Look Ma: No Gall Bladder!

As you might have noticed, I haven’t been around for the last few days. This is because, after getting hit with excruciating pain late Sunday night, heading to the emergency room early Monday morning, and having a series of increasingly high-tech tests, the doctors decided I needed emergency surgery, which I had Monday night. Nothing serious (though it would have been had I not gotten treatment), no complications, and I seem to be recovering nicely. However, the combination of recovery and Oxycodone has gotten in the way of my posting since I got back from the hospital on Tuesday. Since I don’t seem to be able to think of anything non-obvious, I’ll just make one simple point:

Despite the extraordinary competence and kindness of everyone who took care of me, Monday was pretty bad, all things considered. Even leaving aside the fact that the pain had kept me from sleeping the night before, and that I didn’t eat anything all day, the combination of serious pain and complete uncertainty is not, in my experience, a pleasant one.

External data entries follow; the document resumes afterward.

(** X13. Header detection always returns usable indices: the three columns
    are at least 1, and the header row lies between 1 and the last row the
    scan may read ([min(15, rowCount)], or 1 on an empty sheet). *)
Theorem X13_header_indices_in_range (ws : Worksheet) :
  let h := detectHeader ws in
  1 <= genderColIndex h /\ 1 <= nameColIndex h /\ 1 <= categoryColIndex h /\
  1 <= headerRowIndex h <= Z.max 1 (Z.min 15 (rowCount ws)).
Proof.
  intros h. unfold h, detectHeader, headerDefaults. cbn [genderColIndex
    nameColIndex categoryColIndex headerRowIndex].
  destruct (scanHeader_fields ws) as (G & R & N & C).
  rewrite G, R, N, C.
  pose proof (scanned_field ws Spec.genderLabels) as Fg.
  pose proof (scanned_field ws Spec.nameLabels) as Fn.
  pose proof (scanned_field ws Spec.categoryLabels) as Fc.
  destruct (find (Spec.isLabel Spec.genderLabels) _) as [pg|];
    destruct (find (Spec.isLabel Spec.nameLabels) _) as [pn|];
    destruct (find (Spec.isLabel Spec.categoryLabels) _) as [pc|];
    repeat match goal with
           | H : _ /\ _ |- _ => destruct H
           | H : exists _, _ |- _ => clear H
           end;
    repeat match goal with
           | |- context [?x =? -1] => destruct (Z.eqb_spec x (-1))
           end;
    lia.
Qed.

I don’t even want to think how much worse it would have been had I had to worry about the money. I have no idea how much it cost, but I’m sure it’s well into five figures. I don’t have that kind of money lying around. Not many people do. So if I hadn’t had health insurance, I would have been wondering how on earth I was going to pay for it all.

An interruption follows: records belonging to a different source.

Lemma as_dict_keys (s : self) (r : row) (k : string) :
  as_dict s = Return r -> is_Some (r !! k) ->
  k ∈ ["lot_number"; "street_address"; "postcode"; "status"; "description";
       "detail_url"; "photo_url"; "guide_price_low"; "guide_price_high";
       "has_assured_shorthold_tenancy"; "ast_annual_income"]%string.
Proof.
  intros H Hk. apply as_dict_inv in H.
  destruct H as (lot & street & post & st & desc & durl & purl & low & high
                 & flag & income & _ & _ & _ & _ & _ & _ & _ & _ & _ & _ & _ & ->).
  destruct Hk as [v Hv].
  apply elem_of_list_to_map_2 in Hv.
  apply (list_elem_of_fmap_2 fst) in Hv. exact Hv.
Qed.

Lemma derived_fields_in_FIELDS :
  ["_price_10pct_yield"; "_price_12.5pct_yield"; "_price_15pct_yield";
   "_price_20pct_yield"; "_yield_guide_price_high"]%string ⊆ FIELDS.
Proof.
  intros k Hk. apply list_elem_of_In in Hk. apply list_elem_of_In.
  simpl in Hk.
  repeat (destruct Hk as [<- | Hk];
          [simpl; repeat (first [left; reflexivity | right])|]).
  contradiction.
Qed.

Lemma parsed_fields_in_FIELDS :
  ["lot_number"; "street_address"; "postcode"; "status"; "description";
   "detail_url"; "photo_url"; "guide_price_low"; "guide_price_high";
   "has_assured_shorthold_tenancy"; "ast_annual_income"]%string ⊆ FIELDS.
Proof.
  intros k Hk. apply list_elem_of_In in Hk. apply list_elem_of_In.
  simpl in Hk.
  repeat (destruct Hk as [<- | Hk];
          [simpl; repeat (first [left; reflexivity | right])|]).
  contradiction.
Qed.

(** Every row that a page yields has its keys among [FIELDS]. *)
Lemma rows_keys (root : element) (r : row) :
  In r (fst (rows_of_tree root)) -> dom r ⊆@{gset string} list_to_set FIELDS.
Proof.
  intros Hin. unfold rows_of_tree in Hin.
  apply yield_each_In in Hin. destruct Hin as (tr & _ & Hrow).
  unfold row_of_header in Hrow. bind_inv Hrow. bind_inv Hrow.
  intros k Hk. apply elem_of_dom in Hk. apply elem_of_list_to_set.
  destruct (decide (k ∈ ["_price_10pct_yield"; "_price_12.5pct_yield";
                         "_price_15pct_yield"; "_price_20pct_yield";
                         "_yield_guide_price_high"]%string)) as [Hin|Hout].
  - exact (derived_fields_in_FIELDS k Hin).
  - rewrite (add_calculations_frame a0 r k Hrow) in Hk.
    + exact (parsed_fields_in_FIELDS k (as_dict_keys a a0 k Ha0 Hk)).
    + intros ->. apply Hout. repeat constructor.
    + intros ->. apply Hout. repeat constructor.
    + intros ->. apply Hout. repeat constructor.
    + intros ->. apply Hout. repeat constructor.
    + intros ->. apply Hout. repeat constructor.
Qed.

Lemma record_of_many (cells : list (list N)) :
  (2 <= List.length cells)%nat ->
  Csv.record cells = Csv.join [44%N] (map Csv.field cells) ++ [13; 10]%N.
Proof.
  destruct cells as [|a [|b rest]]; simpl; try lia. intros _.
  unfold Csv.record. simpl.
  destruct (Csv.field a); reflexivity.
Qed.

Lemma writerow_line (float_repr : float -> list N) (r : row) :
  dom r ⊆@{gset string} list_to_set FIELDS ->
  Csv.writerow float_repr FIELDS r = Return (line_of float_repr r).
Proof.
  intros Hdom. unfold Csv.writerow, Csv._dict_to_list.
  rewrite bool_decide_eq_true_2 by exact Hdom.
  cbv beta iota delta [bind Return].
  rewrite record_of_many by (rewrite !length_map; simpl; lia).
  unfold line_of. rewrite !map_map. reflexivity.
Qed.

Lemma write_rows_lines (float_repr : float -> list N) (rows : list row) :
  Forall (fun r : row => dom r ⊆@{gset string} list_to_set FIELDS) rows ->
  write_rows float_repr rows = (concat (map (line_of float_repr) rows), None).
Proof.
  induction 1 as [|r rows Hr _ IH]; simpl; [reflexivity|].
  rewrite (writerow_line float_repr r Hr), IH. reflexivity.
Qed.

(** ** Matching *)

Lemma strip_prefix_spec (p s r : list N) :
  strip_prefix p s = Some r <-> s = p ++ r.
Proof.
  revert s. induction p as [|a p IH]; intros s; simpl.
  - split; [now intros [= ->] | now intros ->].
  - destruct s as [|b s]; [split; discriminate|].
    destruct (N.eqb_spec a b) as [->|Hne].
    + rewrite IH. split; [now intros -> | now intros [= ->]].
    + split; [discriminate | intros [= -> _]; contradiction].
Qed.

Lemma plus_some {R} (a : atom) (s : list N) (k : list N -> option R) (r : R) :
  plus a s k = Some r ->
  exists pre s', s = pre ++ s' /\ pre <> [] /\ forallb (atom_ok a) pre = true
                 /\ k s' = Some r.
Proof.
  revert r. induction s as [|c s IH]; simpl; [discriminate|]. intros r.
  destruct (atom_ok a c) eqn:Hc; [|discriminate].
  destruct (plus a s k) as [r'|] eqn:Hp.
  - intros [= <-]. destruct (IH r' eq_refl) as (pre & s' & -> & _ & Hall & Hk).
    exists (c :: pre), s'. simpl. rewrite Hc, Hall. repeat split; [discriminate | exact Hk].
  - intros Hk. exists [c], s. simpl. rewrite Hc. repeat split; [discriminate | exact Hk].
Qed.

Lemma plus_none {R} (a : atom) (s : list N) (k : list N -> option R) :
  plus a s k = None <->
  forall pre s', s = pre ++ s' -> pre <> [] -> forallb (atom_ok a) pre = true ->
                 k s' = None.
Proof.
  induction s as [|c s IH]; simpl.
  - split; [|reflexivity]. intros _ pre s' Hs Hpre.
    destruct pre; [contradiction | discriminate].
  - destruct (atom_ok a c) eqn:Hc.
    + destruct (plus a s k) as [r|] eqn:Hp.
      * split; [discriminate|]. intros H. exfalso.
        destruct (plus_some a s k r Hp) as (pre & s' & -> & _ & Hall & Hk).
        rewrite (H (c :: pre) s') in Hk; [discriminate | reflexivity | discriminate |].
        simpl. now rewrite Hc, Hall.
      * split.
        -- intros Hk pre s' Hs Hpre Hall.
           destruct pre as [|c' pre]; [contradiction|]. injection Hs as <- ->.
           simpl in Hall. apply andb_true_iff in Hall as [_ Hall].
           destruct pre as [|c'' pre]; [exact Hk|].
           apply (proj1 IH eq_refl (c'' :: pre) s' eq_refl); [discriminate | exact Hall].
        -- intros H. apply (H [c] s eq_refl); [discriminate|]. simpl. now rewrite Hc.
    + split; [|reflexivity]. intros _ pre s' Hs Hpre Hall.
      destruct pre as [|c' pre]; [contradiction|]. injection Hs as <- ->.
      simpl in Hall. rewrite Hc in Hall. discriminate.
Qed.

Lemma plus_greedy {R} (a : atom) (pre s' : list N) (k : list N -> option R) (r : R) :
  pre <> [] -> forallb (atom_ok a) pre = true ->
  (forall p2 s2, s' = p2 ++ s2 -> p2 <> [] -> forallb (atom_ok a) p2 = true ->
                 k s2 = None) ->
  k s' = Some r ->
  plus a (pre ++ s') k = Some r.
Proof.
  intros Hpre Hall Hlonger Hk.
  induction pre as [|c pre IH]; [contradiction|].
  simpl in *. apply andb_true_iff in Hall as [Hc Hall]. rewrite Hc.
  destruct pre as [|c' pre].
  - simpl. rewrite (proj2 (plus_none a s' k) Hlonger). exact Hk.
  - rewrite IH; [reflexivity | discriminate | exact Hall].
Qed.

Lemma guide_plus_eq (st : list N) :
  re_match GUIDE_PLUS st =
  match strip_prefix (u "Guide Price: £") st with
  | Some s1 =>
      plus digit_comma s1 (fun s2 =>
        match strip_prefix (u "+") s2 with
        | Some s3 =>
            match strip_prefix (u "*") s3 with
            | Some s4 =>
                match s4 with
                | [] | [10%N] => Some [("price"%string, take (List.length s1 - List.length s2) s1)]
                | _ => None
                end
            | None => None
            end
        | None => None
        end)
  | None => None
  end.
Proof. reflexivity. Qed.

Lemma u_pound : u "£" = [163%N]. Proof. vm_compute. reflexivity. Qed.
Lemma u_plus : u "+" = [43%N]. Proof. vm_compute. reflexivity. Qed.
Lemma u_star : u "*" = [42%N]. Proof. vm_compute. reflexivity. Qed.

Luckily, I do have health insurance. That meant that I was able to focus on doing what I had to do to get better, and that I was not tempted, for instance, to skip out after the initial tests, which were equivocal. (I did wonder, as they wheeled me into the Department of Nuclear Medicine for the last test, whether this was some of that unnecessary care I sometimes read about. I was wrong: that was the test that led them to decide to operate within the hour.) I could focus on what I needed to do, without having to worry about how on earth I was going to come up with a completely unanticipated $20,000 or so*.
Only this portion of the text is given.